Franciszek Cebulak

Personal information
- Full name: Franciszek Ludwik Cebulak
- Date of birth: 16 September 1906
- Place of birth: Kraków, Austria-Hungary
- Date of death: 4 August 1960 (aged 53)
- Place of death: Warsaw, Poland
- Height: 1.68 m (5 ft 6 in)
- Position: Midfielder

Senior career*
- Years: Team / Apps / (Gls)
- 0000–1923: Wisła Kraków
- 1924: WKS Grodno
- 1925–1926: 1 pp Legionów Wilno
- 1927–1933: Legia Warsaw / 103 / (1)
- 1934: Cracovia / 7 / (2)
- 1935–1936: Legia Warsaw / 21 / (1)
- 1937–1938: Warszawianka / 24 / (1)

International career
- 1931–1936: Poland / 5 / (0)

= Franciszek Cebulak =

Polish footballer (1906–1960)

Franciszek Ludwik Cebulak (16 September 1906 – 4 August 1960) was a Polish footballer who played as a midfielder, who represented the Poland national team at the 1936 Berlin Olympic Games.

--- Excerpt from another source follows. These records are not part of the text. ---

(** X26.  The spindle state read back is the state set: after
    [spindleSetState], with a direction output and the PWM not enabled, and
    the input registers of the enable and direction pins reading the levels
    put out, [spindleGetState] reports the spindle on exactly when it was
    switched on and counter-clockwise exactly when it was switched on
    counter-clockwise, whatever the inversion mask. *)
Theorem spindle_state_read_back timer_value on_ ccw_ tv counter s :
  spindle_dir_cap config = true ->
  pwmEnabled s = false ->
  let s' := spindleSetState config timer_value on_ ccw_ s in
  let state :=
    fst (spindleGetState config (enable_pin s') (direction_pin s') tv counter
                         s') in
  on state = on_ /\ ccw state = on_ && ccw_.
Proof.
  intros Hcap Hpwm. cbv zeta.
  unfold spindleSetState, spindleGetState, spindle_off, spindle_on,
    spindle_dir, spindleDataReset.
  destruct on_; cbn; rewrite Hcap, Hpwm;
    destruct (invert_on config); destruct (invert_ccw config);
    destruct ccw_; split; reflexivity.
Qed.

End ReadBackFacts.

Section ReadBackExamples.
Import SpindleControl.

(** The spindle at rest switched on counter-clockwise. *)
Lemma spindle_state_read_back_witness :
  let s' := spindleSetState Samples.spindle_config 4294967295 true true
                            Samples.spindle_stopped in
  let state :=
    fst (spindleGetState Samples.spindle_config (enable_pin s')
                         (direction_pin s') 4294960000 0 s') in
  on state = true /\ ccw state = true.
Proof.
  apply (spindle_state_read_back Samples.spindle_config 4294967295 true true
                                 4294960000 0 Samples.spindle_stopped);
    reflexivity.
Defined.

End ReadBackExamples.

(** ** The regulator while it settles and the homed flags of a homing cycle *)

Section SettlingFacts.
Import Regulator.

Variable SPINDLE_PID_SAMPLE_RATE : Z.
Variable spindle_compute_pwm_value : F32.float -> bool -> Z.

(** A tick of a pending regulator writes neither the PID nor the PWM
    compare register. *)
Lemma tick_pending_frame r enc data :
  pid_state (spindle_control r) = PIDState_Pending ->
  let t := SysTick_Handler SPINDLE_PID_SAMPLE_RATE spindle_compute_pwm_value
                           r enc data in
  pid (spindle_control (fst (fst t))) = pid (spindle_control r) /\
  pwm_ccr (fst (fst t)) = pwm_ccr r.
Proof.
  intros Hp. cbv zeta. unfold SysTick_Handler. rewrite Hp.
  repeat match goal with
         | |- context [if ?c =? 0 then _ else _] => destruct (c =? 0)
         | |- context [if ?c <? 500 then _ else _] => destruct (c <? 500)
         | |- context [if ?c >? 2 then _ else _] => destruct (c >? 2)
         end; split; reflexivity.
Qed.

(** X27.  While it is pending the regulator leaves the spindle to the
    programmed PWM value: over any run of ticks that starts and ends with the
    regulator pending, neither the PID nor the PWM compare register has been
    written. *)
Theorem regulator_pending_leaves_pwm captures : forall r enc data,
  pid_state (spindle_control r) = PIDState_Pending ->
  let r' := fst (SysTick_run SPINDLE_PID_SAMPLE_RATE spindle_compute_pwm_value
                             r enc data captures) in
  pid_state (spindle_control r') = PIDState_Pending ->
  pid (spindle_control r') = pid (spindle_control r) /\
  pwm_ccr r' = pwm_ccr r.
Proof.
  induction captures as [| [tpp_now index_now] captures IH];
    intros r enc data Hp; cbv zeta.
  - intros _. split; reflexivity.
  - rewrite SysTick_run_cons. cbv zeta.
    destruct (tick_pending_frame r (fst (capture tpp_now index_now enc data))
                                 (snd (capture tpp_now index_now enc data)) Hp)
      as [Hpid Hpwm].
    pose proof (tick_pending_state
                  SPINDLE_PID_SAMPLE_RATE spindle_compute_pwm_value r
                  (fst (capture tpp_now index_now enc data))
                  (snd (capture tpp_now index_now enc data)) Hp) as Hs.
    unfold state_after in Hs.
    set (t := SysTick_Handler SPINDLE_PID_SAMPLE_RATE spindle_compute_pwm_value
                r (fst (capture tpp_now index_now enc data))
                (snd (capture tpp_now index_now enc data))) in *.
    destruct (pid_state (spindle_control (fst (fst t)))) eqn:Hst.
    + exfalso.
      destruct (pid_count r <? 500); [discriminate |].
      destruct (Data.index_count _ >? 2); discriminate.
    + intros Hend.
      destruct (IH (fst (fst t)) (snd (fst t))
                   (snd (capture tpp_now index_now enc data)) Hst Hend)
        as [-> ->].
      split; assumption.
    + intros Hend.
      rewrite (active_run SPINDLE_PID_SAMPLE_RATE spindle_compute_pwm_value
                          captures _ _ _ Hst) in Hend.
      discriminate.
Qed.

End SettlingFacts.

Section SettlingExamples.
Import Regulator.

(** The first 12 ticks of the settling window. *)
Lemma regulator_pending_leaves_pwm_witness :
  pwm_ccr (fst (SysTick_run 5 Samples.pwm_of_rpm (Samples.regulator_pending 0)
                            (Samples.encoder_running F32.zero)
                            Samples.data_6000 (Samples.ticks_steady 12)))
  = 100.
Proof.
  destruct (regulator_pending_leaves_pwm
              5 Samples.pwm_of_rpm (Samples.ticks_steady 12)
              (Samples.regulator_pending 0) (Samples.encoder_running F32.zero)
              Samples.data_6000 eq_refl) as [_ H].
  - vm_compute. reflexivity.
  - rewrite H. reflexivity.
Defined.

End SettlingExamples.

Section HomedFacts.
Import Limits.

Variable core : core_t.
Variable settings : settings_t.
Variable cycle : Z.

(** X28.  A homing cycle that succeeds marks the axes of the cycle homed
    and changes no other homed flag: [sys.homed.mask] ends as the mask of the
    start with the mask of the cycle added, in 8 bits; an axis outside the
    cycle is homed afterwards exactly when it was before. *)
Theorem homing_success_homed_mask m trace m' raised :
  limits_homing_cycle core settings cycle m trace = Returned true m' raised ->
  homed (sys m') = Int.u8 (Z.lor (homed (sys m)) cycle) /\
  forall idx, (idx < 8)%nat -> in_mask cycle idx = false ->
              in_mask (homed (sys m')) idx = in_mask (homed (sys m)) idx.
Proof.
  unfold limits_homing_cycle. destruct (ABORTED core m); [discriminate |].
  intros H. apply homing_run_success in H as (_ & m1 & -> & [Hh _]).
  rewrite enter_pass_homed in Hh.
  assert (Heq : homed (sys (commit settings cycle m1))
                = Int.u8 (Z.lor (homed (sys m)) cycle))
    by (cbn [commit sys homed]; rewrite Hh; reflexivity).
  split; [exact Heq |]. intros idx Hi Hc. rewrite Heq.
  rewrite (in_mask_testbit (Int.u8 _)), u8_testbit, Z.lor_spec.
  rewrite <- !in_mask_testbit, Hc, orb_false_r.
  apply Nat.ltb_lt in Hi. rewrite Hi. reflexivity.
Qed.

End HomedFacts.

Section HomedExamples.
Import Limits.

(** Homing X and Y on the sample machine, whose Z axis is homed: all three
    are homed afterwards. *)
Lemma homing_success_homed_mask_witness :
  exists m' raised,
    limits_homing_cycle Samples.core_sample (Samples.settings_sample false) 3
                        Samples.machine_sample Samples.trace_success
    = Returned true m' raised /\
    homed (sys m') = 7.
Proof.
  pose (m' := ltac:(let v := eval vm_compute in
                      (limits_homing_cycle
                         Samples.core_sample (Samples.settings_sample false) 3
                         Samples.machine_sample Samples.trace_success) in
                    match v with Returned true ?m _ => exact m end)).
  assert (Hrun : limits_homing_cycle
                   Samples.core_sample (Samples.settings_sample false) 3
                   Samples.machine_sample Samples.trace_success
                 = Returned true m' [])
    by (vm_compute; reflexivity).
  exists m', []. split; [exact Hrun |].
  destruct (homing_success_homed_mask
              Samples.core_sample (Samples.settings_sample false) 3
              Samples.machine_sample Samples.trace_success m' [] Hrun)
    as [H _].
  rewrite H. reflexivity.
Defined.

End HomedExamples.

Cebulak was born in Kraków, and started his career with Wisła Kraków, but his occupation as a professional soldier of the Polish Army forced him to change clubs on several occasions. He played for military clubs from Wilno and Grodno, eventually joining Legia Warsaw, where he played from 1927 until 1936. Then Cebulak moved to Warszawianka, where he ended his career in late 1938.

Playing for the Poland national team, Cebulak earned his first cap on 23 August 1931 against Romania. Altogether, he was capped five times for Poland, participating in the 1936 Olympic Games. He died in Warsaw.